- _Exercise instructions_
Please return each of the entries below exactly as they appear.

Dataset entries:
┄┄┄┄┄┄

(** How a connection changes in a transition: events are added at the end
    of what it was sent, none once it is closed, and it does not reopen.
    When the transition is another coroutine's ([own = false]) the events
    are broadcast ones and its suspension point and transport are as they
    were. *)
Definition grows (own : bool) (c c' : Connection) : Prop :=
  exists evs,
    c_sent c' = c_sent c ++ evs /\
    (c_open c = false -> evs = [] /\ c_open c' = false) /\
    (own = false ->
       c_pc c' = c_pc c /\ c_open c' = c_open c /\ forallb broadcastable evs = true) /\
    (wins_follow_plays (c_sent c) -> wins_follow_plays (c_sent c')).

(** A message that breaks the protocol at the opening, or inside a game. *)
Definition bad_init (m : message) : Prop :=
  match m with
  | Malformed => True
  | Json type _ _ _ => type <> Some "init"%string
  end.

Definition bad_play (m : message) : Prop :=
  match m with
  | Malformed => True
  | Json type _ _ column => type <> Some "play"%string \/ column = None
  end.

(** The opening messages of the three kinds of client, and a move. *)
Definition init_start : message := Json (Some "init"%string) None None None.
Definition init_join (key : string) : message := Json (Some "init"%string) (Some key) None None.
Definition init_watch (key : string) : message := Json (Some "init"%string) None (Some key) None.
Definition play_column (column : Z) : message := Json (Some "play"%string) None None (Some column).

Section Server.
Context `{Engine : RulesEngine}.

(** The pair [game, connected] stored in [JOIN] and [WATCH]; both
    dictionaries hold references to the same two objects. *)
Record Session := {
  s_game : game;
  s_connected : gset nat
}.

Record state := {
  JOIN : gmap string nat;
  WATCH : gmap string nat;
  heap : list Session;
  conns : gmap nat Connection;
  urandom : nat -> vec byte 12;   (* the operating system's entropy source *)
  drawn : nat                     (* calls to token_bytes so far *)
}.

┄┄┄┄┄┄

- _Answer box_
(** How a connection changes in a transition: events are added at the end
    of what it was sent, none once it is closed, and it does not reopen.
    When the transition is another coroutine's ([own = false]) the events
    are broadcast ones and its suspension point and transport are as they
    were. *)
Definition grows (own : bool) (c c' : Connection) : Prop :=
  exists evs,
    c_sent c' = c_sent c ++ evs /\
    (c_open c = false -> evs = [] /\ c_open c' = false) /\
    (own = false ->
       c_pc c' = c_pc c /\ c_open c' = c_open c /\ forallb broadcastable evs = true) /\
    (wins_follow_plays (c_sent c) -> wins_follow_plays (c_sent c')).

(** A message that breaks the protocol at the opening, or inside a game. *)
Definition bad_init (m : message) : Prop :=
  match m with
  | Malformed => True
  | Json type _ _ _ => type <> Some "init"%string
  end.

Definition bad_play (m : message) : Prop :=
  match m with
  | Malformed => True
  | Json type _ _ column => type <> Some "play"%string \/ column = None
  end.

(** The opening messages of the three kinds of client, and a move. *)
Definition init_start : message := Json (Some "init"%string) None None None.
Definition init_join (key : string) : message := Json (Some "init"%string) (Some key) None None.
Definition init_watch (key : string) : message := Json (Some "init"%string) None (Some key) None.
Definition play_column (column : Z) : message := Json (Some "play"%string) None None (Some column).

Section Server.
Context `{Engine : RulesEngine}.

(** The pair [game, connected] stored in [JOIN] and [WATCH]; both
    dictionaries hold references to the same two objects. *)
Record Session := {
  s_game : game;
  s_connected : gset nat
}.

Record state := {
  JOIN : gmap string nat;
  WATCH : gmap string nat;
  heap : list Session;
  conns : gmap nat Connection;
  urandom : nat -> vec byte 12;   (* the operating system's entropy source *)
  drawn : nat                     (* calls to token_bytes so far *)
}.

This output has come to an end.